Dataset content >>
Lemma onMessage_NoDup : forall this message w,
  NoDup (patterns (storage w)) ->
  NoDup (patterns (storage (snd (onMessage this message w)))).
Proof.
  intros this message w Hn. unfold onMessage.
  destruct (String.eqb (action message) "addToBlacklist");
    [now apply block_NoDup|].
  destruct (String.eqb (action message) "importBlacklist");
    [now apply importBlacklist_NoDup|].
  destruct (String.eqb (action message) "removeFromBlacklist");
    [now apply unblock_NoDup|].
  destruct (String.eqb (action message) "clearBlacklist").
  { rewrite clearBlacklist_run. simpl. constructor. }
  destruct (String.eqb (action message) "changeListMode"); [|exact Hn].
  unfold bind. rewrite changeListMode_run. exact Hn.
Qed.

Lemma onContextMenuItemClicked_NoDup : forall menuItemId url w,
  NoDup (patterns (storage w)) ->
  NoDup (patterns (storage (snd (onContextMenuItemClicked menuItemId url w)))).
Proof.
  intros menuItemId url w Hn. unfold onContextMenuItemClicked.
  destruct (String.eqb menuItemId "blockthis"); [now apply block_NoDup|].
  destruct (String.eqb menuItemId "unblockthis"); [now apply unblock_NoDup|].
  exact Hn.
Qed.

Section EventProperties.

Variable RegExp : string -> option (string -> bool).

Lemma isBlacklist_other_mode : forall st,
  listMode st <> Some "blacklist" -> isBlacklist st = false.
Proof.
  intros st H. unfold isBlacklist. destruct (listMode st) as [m|]; [|reflexivity].
  apply String.eqb_neq. intro E. apply H. now subst.
Qed.

(** X11.  The visit filter tests the stored mode against the very string
    ["blacklist"]; under every other stored value -- ["whitelist"], a
    misspelt or unrecognised mode, no mode -- it works as a whitelist:
    the address is purged exactly when every stored pattern is valid and
    none matches, and an address that a pattern matches is kept. *)
Theorem onPageVisited_other_mode : forall url w,
  listMode (storage w) <> Some "blacklist" ->
  (purged RegExp url w <->
   Forall (valid RegExp) (patterns (storage w)) /\
   forall p, In p (patterns (storage w)) -> ~ matches RegExp p url) /\
  (forall pre p post,
     patterns (storage w) = pre ++ p :: post ->
     Forall (valid RegExp) pre ->
     matches RegExp p url ->
     retained RegExp url w).
Proof.
  intros url w Hm. pose proof (isBlacklist_other_mode _ Hm) as B. split.
  - split.
    + intros Hp. apply purged_inv in Hp.
      destruct Hp as [[Ht _] | [_ Hr]]; [congruence|]. split.
      * eapply Forall_impl; [|exact Hr]. intros q. apply rejects_valid.
      * intros p Hin. rewrite Forall_forall in Hr.
        apply rejects_not_matches. now apply Hr.
    + intros [Hv Hn].
      assert (Hr : Forall (fun q => rejects RegExp q url) (patterns (storage w))).
      { rewrite Forall_forall in *. intros q Hq.
        apply valid_not_matches_rejects; [now apply Hv | now apply Hn]. }
      pose proof (onPageVisited_not_found RegExp url w Hr) as H.
      now rewrite B in H.
  - intros pre p post E Hv M.
    pose proof (onPageVisited_found RegExp url w pre p post E Hv M) as H.
    now rewrite B in H.
Qed.

(** X12.  A visit ends in one of three ways: the address is deleted from
    the history, it is kept, or the handler throws a [SyntaxError]; it
    never throws anything else and never has another effect.  It throws
    exactly when an invalid pattern is stored with no match among the
    patterns before it; so with only valid patterns stored every visit
    is decided. *)
Theorem onPageVisited_outcomes : forall url w,
  (purged RegExp url w \/ retained RegExp url w \/ aborted RegExp url w) /\
  (aborted RegExp url w <->
   exists pre p post,
     patterns (storage w) = pre ++ p :: post /\
     Forall (fun q => rejects RegExp q url) pre /\ RegExp p = None) /\
  (Forall (valid RegExp) (patterns (storage w)) ->
   purged RegExp url w \/ retained RegExp url w).
Proof.
  intros url w.
  assert (C : (purged RegExp url w \/ retained RegExp url w) \/
              (aborted RegExp url w /\
               exists pre p post,
                 patterns (storage w) = pre ++ p :: post /\
                 Forall (fun q => rejects RegExp q url) pre /\ RegExp p = None)).
  { unfold purged, retained, aborted. rewrite onPageVisited_run.
    destruct (scan_cases RegExp url (patterns (storage w)) (load w))
      as [[S D]|[[S D]|[S D]]]; rewrite S; cbn [fst].
    - left. destruct (isBlacklist (storage w)); simpl; [now left | now right].
    - left. destruct (isBlacklist (storage w)); simpl; [now right | now left].
    - right. split; [reflexivity | exact D]. }
  split; [|split].
  - destruct C as [[H|H]|[H _]]; tauto.
  - split.
    + intros A. destruct C as [[H|H]|[_ D]]; [| |exact D];
        unfold purged, retained, aborted in *; congruence.
    + intros [pre [p [post [E [Hr N]]]]].
      exact (onPageVisited_throws RegExp url w pre p post E Hr N).
  - intros Hv. destruct C as [H|[_ [pre [p [post [E [_ N]]]]]]]; [exact H|].
    exfalso. rewrite E in Hv. apply Forall_app in Hv. destruct Hv as [_ Hv].
    inversion Hv as [|? ? Hp _]. now apply Hp.
Qed.

End EventProperties.

Lemma onPageVisited_other_mode_witness :
  purged Sample.RegExp "http://a/"
    (fresh (mkStorage (Some ["b"]) (Some "Blacklist") None)) /\
  retained Sample.RegExp "http://a/"
    (fresh (mkStorage (Some ["a"]) (Some "foo") None)).
Proof.
  split.
  - apply (proj1 (onPageVisited_other_mode Sample.RegExp "http://a/"
             (fresh (mkStorage (Some ["b"]) (Some "Blacklist") None))
             ltac:(discriminate))).
    split.
    + constructor; [discriminate | constructor].
    + intros p [<-|[]] [t [E T]]. injection E as <-. discriminate.
  - apply (proj2 (onPageVisited_other_mode Sample.RegExp "http://a/"
             (fresh (mkStorage (Some ["a"]) (Some "foo") None))
             ltac:(discriminate)) [] "a" []).
    + reflexivity.
    + constructor.
    + exists (Sample.contains "a"). split; reflexivity.
Defined.

Lemma onPageVisited_outcomes_witness :
  purged Sample.RegExp "http://a/"
    (fresh (mkStorage (Some ["a"; "b"]) (Some "blacklist") None)) \/
  retained Sample.RegExp "http://a/"
    (fresh (mkStorage (Some ["a"; "b"]) (Some "blacklist") None)).
Proof.
  apply (proj2 (proj2 (onPageVisited_outcomes Sample.RegExp "http://a/"
           (fresh (mkStorage (Some ["a"; "b"]) (Some "blacklist") None))))).
  simpl. repeat constructor; discriminate.
Defined.

Section DispatchProperties.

Work to be completed >> Print out the whole of the material above exactly as it stands.

Reply to the task >>
Lemma onMessage_NoDup : forall this message w,
  NoDup (patterns (storage w)) ->
  NoDup (patterns (storage (snd (onMessage this message w)))).
Proof.
  intros this message w Hn. unfold onMessage.
  destruct (String.eqb (action message) "addToBlacklist");
    [now apply block_NoDup|].
  destruct (String.eqb (action message) "importBlacklist");
    [now apply importBlacklist_NoDup|].
  destruct (String.eqb (action message) "removeFromBlacklist");
    [now apply unblock_NoDup|].
  destruct (String.eqb (action message) "clearBlacklist").
  { rewrite clearBlacklist_run. simpl. constructor. }
  destruct (String.eqb (action message) "changeListMode"); [|exact Hn].
  unfold bind. rewrite changeListMode_run. exact Hn.
Qed.

Lemma onContextMenuItemClicked_NoDup : forall menuItemId url w,
  NoDup (patterns (storage w)) ->
  NoDup (patterns (storage (snd (onContextMenuItemClicked menuItemId url w)))).
Proof.
  intros menuItemId url w Hn. unfold onContextMenuItemClicked.
  destruct (String.eqb menuItemId "blockthis"); [now apply block_NoDup|].
  destruct (String.eqb menuItemId "unblockthis"); [now apply unblock_NoDup|].
  exact Hn.
Qed.

Section EventProperties.

Variable RegExp : string -> option (string -> bool).

Lemma isBlacklist_other_mode : forall st,
  listMode st <> Some "blacklist" -> isBlacklist st = false.
Proof.
  intros st H. unfold isBlacklist. destruct (listMode st) as [m|]; [|reflexivity].
  apply String.eqb_neq. intro E. apply H. now subst.
Qed.

(** X11.  The visit filter tests the stored mode against the very string
    ["blacklist"]; under every other stored value -- ["whitelist"], a
    misspelt or unrecognised mode, no mode -- it works as a whitelist:
    the address is purged exactly when every stored pattern is valid and
    none matches, and an address that a pattern matches is kept. *)
Theorem onPageVisited_other_mode : forall url w,
  listMode (storage w) <> Some "blacklist" ->
  (purged RegExp url w <->
   Forall (valid RegExp) (patterns (storage w)) /\
   forall p, In p (patterns (storage w)) -> ~ matches RegExp p url) /\
  (forall pre p post,
     patterns (storage w) = pre ++ p :: post ->
     Forall (valid RegExp) pre ->
     matches RegExp p url ->
     retained RegExp url w).
Proof.
  intros url w Hm. pose proof (isBlacklist_other_mode _ Hm) as B. split.
  - split.
    + intros Hp. apply purged_inv in Hp.
      destruct Hp as [[Ht _] | [_ Hr]]; [congruence|]. split.
      * eapply Forall_impl; [|exact Hr]. intros q. apply rejects_valid.
      * intros p Hin. rewrite Forall_forall in Hr.
        apply rejects_not_matches. now apply Hr.
    + intros [Hv Hn].
      assert (Hr : Forall (fun q => rejects RegExp q url) (patterns (storage w))).
      { rewrite Forall_forall in *. intros q Hq.
        apply valid_not_matches_rejects; [now apply Hv | now apply Hn]. }
      pose proof (onPageVisited_not_found RegExp url w Hr) as H.
      now rewrite B in H.
  - intros pre p post E Hv M.
    pose proof (onPageVisited_found RegExp url w pre p post E Hv M) as H.
    now rewrite B in H.
Qed.

(** X12.  A visit ends in one of three ways: the address is deleted from
    the history, it is kept, or the handler throws a [SyntaxError]; it
    never throws anything else and never has another effect.  It throws
    exactly when an invalid pattern is stored with no match among the
    patterns before it; so with only valid patterns stored every visit
    is decided. *)
Theorem onPageVisited_outcomes : forall url w,
  (purged RegExp url w \/ retained RegExp url w \/ aborted RegExp url w) /\
  (aborted RegExp url w <->
   exists pre p post,
     patterns (storage w) = pre ++ p :: post /\
     Forall (fun q => rejects RegExp q url) pre /\ RegExp p = None) /\
  (Forall (valid RegExp) (patterns (storage w)) ->
   purged RegExp url w \/ retained RegExp url w).
Proof.
  intros url w.
  assert (C : (purged RegExp url w \/ retained RegExp url w) \/
              (aborted RegExp url w /\
               exists pre p post,
                 patterns (storage w) = pre ++ p :: post /\
                 Forall (fun q => rejects RegExp q url) pre /\ RegExp p = None)).
  { unfold purged, retained, aborted. rewrite onPageVisited_run.
    destruct (scan_cases RegExp url (patterns (storage w)) (load w))
      as [[S D]|[[S D]|[S D]]]; rewrite S; cbn [fst].
    - left. destruct (isBlacklist (storage w)); simpl; [now left | now right].
    - left. destruct (isBlacklist (storage w)); simpl; [now right | now left].
    - right. split; [reflexivity | exact D]. }
  split; [|split].
  - destruct C as [[H|H]|[H _]]; tauto.
  - split.
    + intros A. destruct C as [[H|H]|[_ D]]; [| |exact D];
        unfold purged, retained, aborted in *; congruence.
    + intros [pre [p [post [E [Hr N]]]]].
      exact (onPageVisited_throws RegExp url w pre p post E Hr N).
  - intros Hv. destruct C as [H|[_ [pre [p [post [E [_ N]]]]]]]; [exact H|].
    exfalso. rewrite E in Hv. apply Forall_app in Hv. destruct Hv as [_ Hv].
    inversion Hv as [|? ? Hp _]. now apply Hp.
Qed.

End EventProperties.

Lemma onPageVisited_other_mode_witness :
  purged Sample.RegExp "http://a/"
    (fresh (mkStorage (Some ["b"]) (Some "Blacklist") None)) /\
  retained Sample.RegExp "http://a/"
    (fresh (mkStorage (Some ["a"]) (Some "foo") None)).
Proof.
  split.
  - apply (proj1 (onPageVisited_other_mode Sample.RegExp "http://a/"
             (fresh (mkStorage (Some ["b"]) (Some "Blacklist") None))
             ltac:(discriminate))).
    split.
    + constructor; [discriminate | constructor].
    + intros p [<-|[]] [t [E T]]. injection E as <-. discriminate.
  - apply (proj2 (onPageVisited_other_mode Sample.RegExp "http://a/"
             (fresh (mkStorage (Some ["a"]) (Some "foo") None))
             ltac:(discriminate)) [] "a" []).
    + reflexivity.
    + constructor.
    + exists (Sample.contains "a"). split; reflexivity.
Defined.

Lemma onPageVisited_outcomes_witness :
  purged Sample.RegExp "http://a/"
    (fresh (mkStorage (Some ["a"; "b"]) (Some "blacklist") None)) \/
  retained Sample.RegExp "http://a/"
    (fresh (mkStorage (Some ["a"; "b"]) (Some "blacklist") None)).
Proof.
  apply (proj2 (proj2 (onPageVisited_outcomes Sample.RegExp "http://a/"
           (fresh (mkStorage (Some ["a"; "b"]) (Some "blacklist") None))))).
  simpl. repeat constructor; discriminate.
Defined.

Section DispatchProperties.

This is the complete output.